De stuff ain't ready fo de publick yet.  True we do make a lot of money off it and true it may enhance vision, preception and  cosmetics.  But so does a coat of paint which has no primer applied beneath it, for a while.

Chip

----------


## sharpstick777

I find that Crizal Avance is the generally the most grease resistant, however, it degrades faster than many, and in addition, there are some men who just gunk up that coating (mismatch of body chemistrie maybe?) leaving a thin "fog" even when new, my second nod would go to Seiko Surpass ECP, more consistant, and it seems to stay grease free longer.  I find Hoya EX3 more durable, but not as quite grease resistant.  I have terrible luck keeping my Purecoat clean.   Standard Crizal is way down the list.

----------


## Prince Nez

> The best AR for patients that work and play in the real world and expect to get more than 15mo. wear out of the lenses = none at all.  Especially for those that live in the South and have more than one pair of glasses and leave the rest in the car.
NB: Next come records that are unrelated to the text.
(** ** The final message (C8) *)



(** The messages of three sample runs, each ending the trace: without a
    failed write the default text; with a failed write that was recorded
    before the return, its error; and with a failed write whose
    recording had not yet happened when the deferred closure ran, the
    default text again. *)
Lemma final_message_examples :
  last (trace (run sample_world quiet_session full_schedule
                 (init sample_world quiet_session)))
  = Some (EvExitMsg ("the connection was closed on the remote side on  02 Jan 06 15:04 MST"
                     +:+ nl)) ∧
  last (trace (run sample_world broken_pipe_session recording_schedule
                 (init sample_world broken_pipe_session)))
  = Some (EvExitMsg ("EOF" +:+ nl)) ∧
  (let tr := trace (run sample_world broken_pipe_session full_schedule
                      (init sample_world broken_pipe_session)) in
   relay_result tr = Some "EOF" ∧
   last tr = Some (EvExitMsg ("the connection was closed on the remote side on  02 Jan 06 15:04 MST"
                              +:+ nl))).
Proof. split_and!; [..|split]; vm_compute; reflexivity. Qed.

(** ** The order of the session setup (C9) *)




(** Under a schedule that never runs the input relay the session still
    comes to its end: the relay is left running. *)
Lemma input_relay_not_awaited :
  let st := run sample_world quiet_session output_only_schedule
              (init sample_world quiet_session) in
  returned st = Some None ∧ stdinRelay st = Running.
Proof. split; reflexivity. Qed.

(** ** Errors of the input relay (C2) *)

(** The claim of C2 fails for a read error: the relay ends, the error is
    printed, and the exit-message field is left as it was. *)
Lemma read_error_not_recorded :
  let st := run closed_stdin_world quiet_session (replicate 13 TMain)
              (init closed_stdin_world quiet_session) in
  ¬ (∀ st' e,
       step closed_stdin_world quiet_session TStdin st = Some st' →
       rd_err eof_read = Some e → exitMsg st' = e).
Proof.
  intros st Hclaim.
  specialize (Hclaim (stdin_iter eof_read [] st) "EOF" eq_refl eq_refl).
  vm_compute in Hclaim. discriminate Hclaim.
Qed.

(** While the input goroutine runs or has ended, no step of another
    goroutine touches where it stands or the exit-message field. *)
Lemma relay_untouched w s st t st' :
  t ≠ TStdin → 11 < stage (pc st) → step w s t st = Some st' →
  relayPc st' = relayPc st ∧ stdinRelay st' = stdinRelay st ∧ exitMsg st' = exitMsg st.
Proof.
  intros Hother Hlate Hstep.
  step_cases Hstep; try done; simpl;
    repeat match goal with
      | H : pc _ = _ |- _ => rewrite H in *; simpl in *
      end; first [done | vm_compute in Hlate; lia].
Qed.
The Nikon ICE (old) and SEE Coat (current brand name) coating is quite outstanding, and in the real world you can expect to get 5+ years out of it with proper care.  I speak from personal experience, having been in Nikon lenses for about 20 years, SV at first and PALs now.  I routinely use my glasses while looking through the ocular of an optical instrument where there is opportunity for lens-to-lens contact damage, yet I have had no problems with scratching (knock on plastic).  The ICE is a very hard coating, so you MUST avoid rapid temperature changes (example, washing the lens with hot water immediately after coming indoors from freezing weather).  I recently destroyed a pair by accidentally leaving them on the black dashboard of my car on a sunny day -- the metal rims got so hot they fried the tops of the lenses and destroyed the coating -- my bad.  The AR color is not terribly obvious, tending toward a faint blue, but it shows face oil like crazy.  Easily and consistently cleaned with wet rinse, followed by any lens cleaning solution (liquid soap, ammonia, etc.) if the lenses have oil on them, then a quick rinse and micro-fibre towel drying.  Nikon includes a micro-fibre swatch with each lens, so you have no excuse about being a bonehead and drying with something scratchy.

----------


## Chris Ryser

> Th
> 
> *The ICE is a very hard coating, so you MUST avoid rapid temperature changes (example, washing the lens with hot water immediately after coming indoors from freezing weather).  
> *



.................or do not hop into a warm taxicab when living in subzero temperatures in Eskimo land.

----------


## Robert_S

None of us have mentioned Shamir, but the rep told me recently that their AR gave the best Bayer-Test results in the industry. I don't, however, use Shamir so I wouldn't know. Can anybody verify this?

----------


## sharpstick777

> None of us have mentioned Shamir, but the rep told me recently that their AR gave the best Bayer-Test results in the industry. I don't, however, use Shamir so I wouldn't know. Can anybody verify this?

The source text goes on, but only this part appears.